While promising, the future of GenAI in PV hinges on careful orchestration. By balancing regulatory demands, robust validation, and innovative training, GenAI can be a powerful tool in advancing PV and protecting patient health.
Conclusion
This perspective review outlines the evolving landscape of GenAI in PV, emphasizing the dual promise and complexity these technologies bring to high-stakes regulatory environments. Integrating GenAI into PV will enable a new era with enhancements in patient safety and optimizations of PV processes. GenAI’s capabilities to automate data-intensive tasks, analyze unstructured data, and generate insights at scale can significantly augment the efficiency with which PV scientists detect and evaluate safety signals. By leveraging these technologies, PV systems can expand beyond traditional structured data sources to incorporate RWD, social media streams, and other emerging datasets—much like widening the lens through which we monitor patient safety.

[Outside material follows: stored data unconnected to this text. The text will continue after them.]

(** The message of the final check. *)
Definition value_not_streamable (downloadUrl : string) (v : JsValue) : string :=
  "Download response from " ++ downloadUrl ++ " is not a streamable format. " ++
  "The response body type is: " ++ typeof_name (typeof v) ++
  ", constructor: " ++ constructor_name v ++ ". " ++
  "Please ensure the download URL returns a binary stream.".

(** From [let downloadStream = downloadResponse.body] to the final check:
    a buffer is wrapped by [Readable.from], a stream is used as it is, and
    a parsed value, which has no [pipe] method, raises. *)
Definition obtain_stream (downloadUrl : string) (b : ResponseBody) : Res unit :=
  match b with
  | BufferBody _ => Ok tt
  | StreamBody => Ok tt
  | ParsedBody v =>
      if is_object v
      then Throw (ErrorObject (object_not_streamable downloadUrl v))
      else Throw (ErrorObject (value_not_streamable downloadUrl v))
  end.

(** ['statusCode' in uploadResponse ? uploadResponse.statusCode : undefined]:
    the field is read whatever it holds. *)
Definition statusCode_of (uploadResponse : JsValue) : JsValue :=
  match uploadResponse with
  | JObj fields =>
      match List.find (λ kv, String.eqb kv.1 "statusCode") fields with
      | Some (_, v) => v
      | None => JUndefined
      end
  | _ => JUndefined
  end.

(** [v !== undefined] *)
Definition defined (v : JsValue) : bool :=
  match v with JUndefined => false | _ => true end.
Example sorted_example : sorted [3; 1; 2; 1] = [1; 1; 2; 3].
Proof. reflexivity. Qed.

Example unique_example : unique [3; 1; 2; 1] = [1; 2; 3].
Proof. reflexivity. Qed.

Example intersect1d_example : intersect1d [5; 3; 1; 3] [3; 4; 5; 5] = [3; 5].
Proof. reflexivity. Qed.

(** A duplicate-free list with one element [x] is characterised by its
    members: this is how "exactly one common atom" is read. *)
Lemma intersect1d_singleton x y v :
  intersect1d x y = [v] ↔ ∀ w, (w ∈ x ∧ w ∈ y) ↔ w = v.
Proof.
  split.
  - intros E w. rewrite <- elem_of_intersect1d, E. apply list_elem_of_singleton.
  - intros H. pose proof (NoDup_intersect1d x y) as Hnd.
    assert (Hm : ∀ w, w ∈ intersect1d x y ↔ w = v).
    { intros w. by rewrite elem_of_intersect1d. }
    destruct (intersect1d x y) as [|w1 [|w2 l]].
    + exfalso. apply (not_elem_of_nil v), Hm. done.
    + f_equal. apply Hm. left.
    + exfalso. apply NoDup_cons in Hnd as [Hn _]. apply Hn.
      assert (w1 = v) as -> by (apply Hm; left).
      assert (w2 = v) as -> by (apply Hm; right; left). left.
Qed.

Lemma intersect1d_empty x y :
  length (intersect1d x y) = 0 ↔ ∀ w, w ∈ x → w ∉ y.
Proof.
  split.
  - intros E w Hx Hy. apply length_zero_iff_nil in E.
    apply (not_elem_of_nil w). rewrite <- E. by apply elem_of_intersect1d.
  - intros H. destruct (intersect1d x y) as [|w l] eqn:E; [done|].
    exfalso. assert (Hw : w ∈ intersect1d x y) by (rewrite E; left).
    apply elem_of_intersect1d in Hw as [? ?]. by eapply H.
Qed.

However, the path to fully integrating GenAI into PV is not without obstacles. GenAI models often function as “black boxes,” raising concerns about interpretability—an essential factor in a domain where understanding the rationale behind a decision is critical. Issues related to data privacy and regulatory compliance add further complexity, resembling constraints in an optimization problem that must be carefully balanced. These challenges are compounded by the novelty of GenAI in regulated domains, which lack precedents for evaluation or deployment at scale. Establishing a robust AI-PV-QMS, implementing structured change management, and providing ongoing workforce training and monitoring are crucial to ensure that GenAI serves as an enhancement rather than a disruption to existing PV practices. Achieving regulatory alignment will require collaborative efforts to balance the innovative thrust of AI with the stringent validation and monitoring standards mandated by regulatory bodies.
As a forward-looking reflection, continuous research and development are vital to refine GenAI applications in PV and ensure their responsible use. Establishing gold standards, conducting rigorous validation studies, and developing frameworks that support both human oversight and AI transparency are key steps in transitioning GenAI from experimental phases to routine practice. As the PV ecosystem evolves to integrate GenAI, maintaining a shared vision between technology developers and PV professionals becomes paramount. Furthermore, it remains an open question to what extent GenAI can truly support enhanced interactions between health authorities and regulated pharmaceutical companies, or if regulatory frameworks, which tend to evolve slowly and which do not fully address the potential of GenAI, will impede the potential positive impact that GenAI can afford. Ultimately, success will depend not only on technical innovation but also on cultivating trust, governance, and interdisciplinary collaboration. As best practice and guidance develop, GenAI can potentially act as a powerful tool—a computational catalyst—in advancing a safer and more efficient patient-focused PV landscape.